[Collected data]

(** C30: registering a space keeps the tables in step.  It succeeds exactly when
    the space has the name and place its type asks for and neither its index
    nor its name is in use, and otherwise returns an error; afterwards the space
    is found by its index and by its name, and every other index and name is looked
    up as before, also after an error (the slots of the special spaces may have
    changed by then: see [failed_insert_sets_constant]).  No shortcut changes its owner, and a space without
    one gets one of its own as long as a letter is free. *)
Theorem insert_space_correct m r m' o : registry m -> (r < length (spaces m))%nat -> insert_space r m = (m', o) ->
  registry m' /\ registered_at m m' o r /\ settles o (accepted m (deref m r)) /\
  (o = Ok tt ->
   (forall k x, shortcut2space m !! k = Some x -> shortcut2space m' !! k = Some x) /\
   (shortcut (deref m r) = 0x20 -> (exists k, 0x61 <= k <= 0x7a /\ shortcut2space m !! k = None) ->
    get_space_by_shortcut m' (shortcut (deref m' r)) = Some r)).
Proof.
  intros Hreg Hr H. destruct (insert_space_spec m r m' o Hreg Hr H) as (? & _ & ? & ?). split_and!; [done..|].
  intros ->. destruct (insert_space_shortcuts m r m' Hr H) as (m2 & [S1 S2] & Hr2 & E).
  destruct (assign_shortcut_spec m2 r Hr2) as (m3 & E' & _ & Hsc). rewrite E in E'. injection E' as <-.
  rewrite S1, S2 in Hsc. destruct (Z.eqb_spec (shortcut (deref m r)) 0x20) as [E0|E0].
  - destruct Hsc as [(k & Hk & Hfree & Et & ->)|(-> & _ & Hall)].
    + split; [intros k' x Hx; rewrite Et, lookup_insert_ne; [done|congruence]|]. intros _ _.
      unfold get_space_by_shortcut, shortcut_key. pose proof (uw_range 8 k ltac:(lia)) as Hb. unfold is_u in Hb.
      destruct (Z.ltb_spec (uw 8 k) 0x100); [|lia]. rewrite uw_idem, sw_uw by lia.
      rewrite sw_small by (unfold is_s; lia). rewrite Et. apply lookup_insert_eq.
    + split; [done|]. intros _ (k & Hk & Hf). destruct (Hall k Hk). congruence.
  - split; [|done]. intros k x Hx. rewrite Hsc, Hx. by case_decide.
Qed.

- What you are asked to do:
Set down, word for word, every line from the line that holds "(forall k x, shortcut2space" to the end of the entries above, including both ends.

- Your response:
   (forall k x, shortcut2space m !! k = Some x -> shortcut2space m' !! k = Some x) /\
   (shortcut (deref m r) = 0x20 -> (exists k, 0x61 <= k <= 0x7a /\ shortcut2space m !! k = None) ->
    get_space_by_shortcut m' (shortcut (deref m' r)) = Some r)).
Proof.
  intros Hreg Hr H. destruct (insert_space_spec m r m' o Hreg Hr H) as (? & _ & ? & ?). split_and!; [done..|].
  intros ->. destruct (insert_space_shortcuts m r m' Hr H) as (m2 & [S1 S2] & Hr2 & E).
  destruct (assign_shortcut_spec m2 r Hr2) as (m3 & E' & _ & Hsc). rewrite E in E'. injection E' as <-.
  rewrite S1, S2 in Hsc. destruct (Z.eqb_spec (shortcut (deref m r)) 0x20) as [E0|E0].
  - destruct Hsc as [(k & Hk & Hfree & Et & ->)|(-> & _ & Hall)].
    + split; [intros k' x Hx; rewrite Et, lookup_insert_ne; [done|congruence]|]. intros _ _.
      unfold get_space_by_shortcut, shortcut_key. pose proof (uw_range 8 k ltac:(lia)) as Hb. unfold is_u in Hb.
      destruct (Z.ltb_spec (uw 8 k) 0x100); [|lia]. rewrite uw_idem, sw_uw by lia.
      rewrite sw_small by (unfold is_s; lia). rewrite Et. apply lookup_insert_eq.
    + split; [done|]. intros _ (k & Hk & Hf). destruct (Hall k Hk). congruence.
  - split; [|done]. intros k x Hx. rewrite Hsc, Hx. by case_decide.
Qed.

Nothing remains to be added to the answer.